Look through the records and copy each line with the string "mutex" in it.

** DATASET EXTRACT follows **

(** Work of one loop is never in the queue of another one. *)
Lemma inv_ready_owner X w g L x k :
  Inv X w g → w_works w !! x = Some k → x ∈ a_ready (g L) → L = work_owner k.
Proof. intros I Hk Hx. destruct (inv_ready_node _ _ _ I _ _ Hx) as (k'&?&?&_). congruence. Qed.
Lemma inv_msg_owner X w g L x m :
  Inv X w g → w_messages w !! x = Some m → x ∈ a_inflight (g L) → L = msg_owner m.
Proof. intros I Hm Hx. destruct (inv_msg_node _ _ _ I _ _ Hx) as (m'&?&?). congruence. Qed.
Lemma inv_pending_owner X w g L x o :
  Inv X w g → w_ops w !! x = Some o → x ∈ a_pending (g L) → L = op_owner o.
Proof. intros I Ho Hx. destruct (inv_pending _ _ _ I _ _ Hx) as (_&o'&?&?&_). congruence. Qed.

(** ** Assignments that concern no list *)
Lemma Inv_upd_op X w g x o o' :
  Inv X w g → w_ops w !! x = Some o → op_owner o' = op_owner o → op_active o' = op_active o →
  Inv X (set_w_ops (<[x := o']> (w_ops w)) w) g.
Proof.
  intros I Hx Hown Hact. destruct I; constructor; simpl; try assumption.
  - intros L y Hy. destruct (inv_pending0 L y Hy) as (?&o1&Hy1&?&?). split; [done|].
    destruct (decide (x = y)) as [->|]; [|exists o1; by rewrite lookup_insert_ne].
    exists o'. rewrite lookup_insert_eq. split_and!; congruence.
  - intros y Hy. destruct (inv_between0 y Hy) as (o1&Hy1&?).
    destruct (decide (x = y)) as [->|]; [|exists o1; by rewrite lookup_insert_ne].
    exists o'. rewrite lookup_insert_eq. split_and!; congruence.
  - intros y o1 [[<- <-]|[? ?]]%lookup_insert_Some; [|by eauto].
    rewrite Hown, Hact. by apply inv_active0.
  - intros L y Hy. destruct (inv_ready_node0 L y Hy) as (k&?&?&Hk). exists k. split_and!; [done..|].
    intros o1 [[<- <-]|[? ?]]%lookup_insert_Some; [|by eauto]. rewrite Hact. by apply Hk.
  - intros y o1 [[<- <-]|[? ?]]%lookup_insert_Some; [|by eauto]. rewrite Hown. by apply inv_op0.
Qed.
(* ===== verification/WaitQueue.v ===== *)
(** * Cross-thread waiters (include/snowy/detail/wait_queue.hpp)

    A [remote_wait] is linked to a shared FIFO by its owner loop and released from
    any thread: the releasing thread unlinks it and sends it as a message to its
    owner.  [WInv] says that a suspended waiter is always in exactly one of these
    two states, linked or in delivery; every operation preserves it, so a waiter
    is neither lost nor resumed twice.  The critical sections under [queue.mutex]
    are single steps. *)
From S2P Require Import Prelude ReadyQueue Links Heap Core Loop LoopInv LoopSpec.

Section wait_queue.
Context {D : Type}.
Local Abbreviation M := (M (world D)).
Implicit Types (x q : loc) (w : world D) (g : ghost).

(** ** Operations *)

(** [remote_wait(wait_queue& q, loop& context, std::stop_token stop)]: the sub-objects
    are placed at [x], with the [run] and [interrupt] hooks installed. *)
Definition remote_construct x q (L : loopid) (t : token) : M unit :=
  upd_queue q (λ v, set_q_users (S (q_users v)) v) ;;
  modify (λ w, set_w_remotes (<[x := RemoteWait q t false]> (w_remotes w))
    (set_w_rlinks (<[x := Link None None]> (w_rlinks w))
      (new_message x (Message run_notify L)
        (new_wait x L (Wait true (Some interrupt_remote)) w)))).

(** [void remote_wait::unlink()] *)
Definition remote_unlink x : M unit :=
  r ← the_remote x;
  on_queue (rw_queue r) (unlink_back x) ;;
  upd_remote x (set_rw_linked false).

(** The [interrupt] hook, under [queue.mutex] *)
Definition remote_interrupt x : M unit :=
  r ← the_remote x;
  if negb (rw_linked r) then mret tt else
    remote_unlink x ;;
    upd_op x (set_op_error (Some operation_canceled)) ;;
    notify x.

** End of DATASET EXTRACT **

▶ _RESULT FOR THIS EXERCISE_
    is neither lost nor resumed twice.  The critical sections under [queue.mutex]
(** The [interrupt] hook, under [queue.mutex] *)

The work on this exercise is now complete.